[Input data — start]

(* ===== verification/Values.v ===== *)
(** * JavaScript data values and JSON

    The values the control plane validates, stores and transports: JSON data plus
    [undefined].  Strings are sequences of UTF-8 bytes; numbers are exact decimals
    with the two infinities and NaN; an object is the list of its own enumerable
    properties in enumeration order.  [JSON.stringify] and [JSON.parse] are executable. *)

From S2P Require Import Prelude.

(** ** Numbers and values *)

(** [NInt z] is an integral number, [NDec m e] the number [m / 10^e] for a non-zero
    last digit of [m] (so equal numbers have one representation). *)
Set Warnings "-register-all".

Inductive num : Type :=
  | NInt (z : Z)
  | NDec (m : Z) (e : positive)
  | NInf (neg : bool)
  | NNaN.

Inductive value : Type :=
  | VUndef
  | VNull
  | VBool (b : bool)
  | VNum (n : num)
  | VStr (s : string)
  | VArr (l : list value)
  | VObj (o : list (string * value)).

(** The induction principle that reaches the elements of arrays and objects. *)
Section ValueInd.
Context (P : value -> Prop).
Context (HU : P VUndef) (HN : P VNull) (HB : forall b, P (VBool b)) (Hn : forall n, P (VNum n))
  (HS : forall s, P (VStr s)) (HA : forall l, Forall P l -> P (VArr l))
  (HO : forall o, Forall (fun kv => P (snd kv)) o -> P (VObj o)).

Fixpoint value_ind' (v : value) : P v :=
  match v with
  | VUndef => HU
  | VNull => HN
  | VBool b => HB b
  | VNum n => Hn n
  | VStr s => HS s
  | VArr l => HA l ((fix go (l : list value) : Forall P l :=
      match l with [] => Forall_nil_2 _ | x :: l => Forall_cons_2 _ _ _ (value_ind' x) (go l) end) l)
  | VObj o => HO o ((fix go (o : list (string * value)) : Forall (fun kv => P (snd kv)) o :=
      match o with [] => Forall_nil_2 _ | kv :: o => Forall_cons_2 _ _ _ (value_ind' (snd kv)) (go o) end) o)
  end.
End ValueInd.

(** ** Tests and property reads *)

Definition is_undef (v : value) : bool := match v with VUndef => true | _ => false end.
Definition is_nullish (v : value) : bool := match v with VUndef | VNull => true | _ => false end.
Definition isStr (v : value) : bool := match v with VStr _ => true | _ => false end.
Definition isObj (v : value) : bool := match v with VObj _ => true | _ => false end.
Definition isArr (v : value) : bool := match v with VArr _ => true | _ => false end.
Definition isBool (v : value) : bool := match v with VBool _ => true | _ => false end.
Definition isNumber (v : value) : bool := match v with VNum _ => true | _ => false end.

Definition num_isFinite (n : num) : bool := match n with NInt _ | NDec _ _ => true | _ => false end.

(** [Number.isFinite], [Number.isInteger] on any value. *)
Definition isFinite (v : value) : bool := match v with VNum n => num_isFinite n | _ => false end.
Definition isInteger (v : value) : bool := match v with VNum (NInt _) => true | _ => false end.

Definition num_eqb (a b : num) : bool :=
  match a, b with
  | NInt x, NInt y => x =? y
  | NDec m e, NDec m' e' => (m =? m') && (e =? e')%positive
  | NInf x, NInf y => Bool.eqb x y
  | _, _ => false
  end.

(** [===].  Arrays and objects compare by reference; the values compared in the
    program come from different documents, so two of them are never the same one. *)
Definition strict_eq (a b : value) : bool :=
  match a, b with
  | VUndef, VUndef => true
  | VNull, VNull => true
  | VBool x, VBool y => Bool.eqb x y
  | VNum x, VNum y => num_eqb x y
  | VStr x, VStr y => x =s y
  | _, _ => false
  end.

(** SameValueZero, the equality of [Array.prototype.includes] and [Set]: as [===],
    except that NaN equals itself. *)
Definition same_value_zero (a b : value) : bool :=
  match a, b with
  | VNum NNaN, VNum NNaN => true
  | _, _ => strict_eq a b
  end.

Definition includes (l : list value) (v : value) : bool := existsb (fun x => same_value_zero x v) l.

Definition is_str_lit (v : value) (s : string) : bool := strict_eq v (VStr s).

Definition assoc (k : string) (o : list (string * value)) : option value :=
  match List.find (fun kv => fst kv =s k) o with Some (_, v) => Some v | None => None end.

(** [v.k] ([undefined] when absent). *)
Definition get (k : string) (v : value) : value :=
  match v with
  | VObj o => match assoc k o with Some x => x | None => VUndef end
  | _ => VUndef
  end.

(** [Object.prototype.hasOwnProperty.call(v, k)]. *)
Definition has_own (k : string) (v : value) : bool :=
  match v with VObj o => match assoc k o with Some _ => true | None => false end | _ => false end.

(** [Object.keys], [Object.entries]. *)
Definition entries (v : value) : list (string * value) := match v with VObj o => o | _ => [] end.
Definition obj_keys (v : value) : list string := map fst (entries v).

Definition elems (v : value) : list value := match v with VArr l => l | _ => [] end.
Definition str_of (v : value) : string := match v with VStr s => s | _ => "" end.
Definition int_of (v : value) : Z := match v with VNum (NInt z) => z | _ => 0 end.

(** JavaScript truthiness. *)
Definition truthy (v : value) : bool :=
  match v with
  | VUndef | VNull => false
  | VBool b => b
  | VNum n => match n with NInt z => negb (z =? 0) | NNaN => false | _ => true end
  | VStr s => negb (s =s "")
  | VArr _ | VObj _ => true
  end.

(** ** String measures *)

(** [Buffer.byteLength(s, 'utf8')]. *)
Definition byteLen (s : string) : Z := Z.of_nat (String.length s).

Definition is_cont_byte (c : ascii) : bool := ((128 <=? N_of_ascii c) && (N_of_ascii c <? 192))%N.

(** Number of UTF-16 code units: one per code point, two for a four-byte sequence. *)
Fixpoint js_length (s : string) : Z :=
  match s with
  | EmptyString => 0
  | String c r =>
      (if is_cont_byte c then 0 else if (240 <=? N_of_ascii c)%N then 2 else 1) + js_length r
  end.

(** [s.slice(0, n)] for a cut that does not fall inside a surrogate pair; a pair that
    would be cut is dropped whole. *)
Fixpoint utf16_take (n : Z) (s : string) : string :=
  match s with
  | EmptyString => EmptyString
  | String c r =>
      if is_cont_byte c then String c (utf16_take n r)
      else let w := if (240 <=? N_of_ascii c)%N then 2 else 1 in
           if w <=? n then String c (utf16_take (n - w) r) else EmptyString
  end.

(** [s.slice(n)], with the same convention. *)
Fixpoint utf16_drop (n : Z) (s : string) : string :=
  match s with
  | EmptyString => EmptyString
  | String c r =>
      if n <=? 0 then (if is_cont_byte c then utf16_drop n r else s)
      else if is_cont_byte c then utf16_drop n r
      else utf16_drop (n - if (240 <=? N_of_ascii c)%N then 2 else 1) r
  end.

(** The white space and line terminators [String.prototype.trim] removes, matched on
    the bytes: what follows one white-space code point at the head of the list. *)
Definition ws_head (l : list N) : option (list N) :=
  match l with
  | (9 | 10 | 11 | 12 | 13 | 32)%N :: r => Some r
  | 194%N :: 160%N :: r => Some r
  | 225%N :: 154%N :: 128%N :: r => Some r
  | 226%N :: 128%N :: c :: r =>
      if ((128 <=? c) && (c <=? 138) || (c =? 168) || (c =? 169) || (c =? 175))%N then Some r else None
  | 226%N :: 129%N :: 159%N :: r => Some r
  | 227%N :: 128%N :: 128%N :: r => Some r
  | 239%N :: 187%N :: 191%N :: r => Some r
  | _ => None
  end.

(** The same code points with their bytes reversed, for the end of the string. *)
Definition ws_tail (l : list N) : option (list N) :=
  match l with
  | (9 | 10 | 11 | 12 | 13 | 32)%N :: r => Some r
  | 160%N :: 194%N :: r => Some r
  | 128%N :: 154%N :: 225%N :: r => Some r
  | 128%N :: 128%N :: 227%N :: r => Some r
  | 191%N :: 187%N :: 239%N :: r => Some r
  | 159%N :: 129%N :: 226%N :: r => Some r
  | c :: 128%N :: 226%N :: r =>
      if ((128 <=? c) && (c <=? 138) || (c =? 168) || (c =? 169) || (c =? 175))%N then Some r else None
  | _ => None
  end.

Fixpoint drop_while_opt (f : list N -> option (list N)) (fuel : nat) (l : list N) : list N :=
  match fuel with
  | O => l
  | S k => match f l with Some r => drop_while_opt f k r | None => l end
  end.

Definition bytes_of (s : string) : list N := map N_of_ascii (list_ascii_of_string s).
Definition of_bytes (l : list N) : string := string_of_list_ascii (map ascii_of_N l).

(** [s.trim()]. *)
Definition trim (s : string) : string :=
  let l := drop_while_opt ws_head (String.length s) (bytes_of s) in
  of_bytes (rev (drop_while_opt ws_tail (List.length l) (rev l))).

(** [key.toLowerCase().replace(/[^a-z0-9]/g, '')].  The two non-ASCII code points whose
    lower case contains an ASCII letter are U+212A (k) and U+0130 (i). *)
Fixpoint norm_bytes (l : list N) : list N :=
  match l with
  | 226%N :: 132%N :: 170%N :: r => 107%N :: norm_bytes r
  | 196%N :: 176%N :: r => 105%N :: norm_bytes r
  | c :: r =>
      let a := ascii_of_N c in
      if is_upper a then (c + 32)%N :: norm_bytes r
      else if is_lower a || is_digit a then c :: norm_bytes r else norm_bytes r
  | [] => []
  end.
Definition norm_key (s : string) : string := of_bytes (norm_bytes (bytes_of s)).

[Input data — finish]

What to work on: The answer should be all lines from the entries above that hold the word "VArr".

Written answer:
  | VArr (l : list value)
  (HS : forall s, P (VStr s)) (HA : forall l, Forall P l -> P (VArr l))
  | VArr l => HA l ((fix go (l : list value) : Forall P l :=
Definition isArr (v : value) : bool := match v with VArr _ => true | _ => false end.
Definition elems (v : value) : list value := match v with VArr l => l | _ => [] end.
  | VArr _ | VObj _ => true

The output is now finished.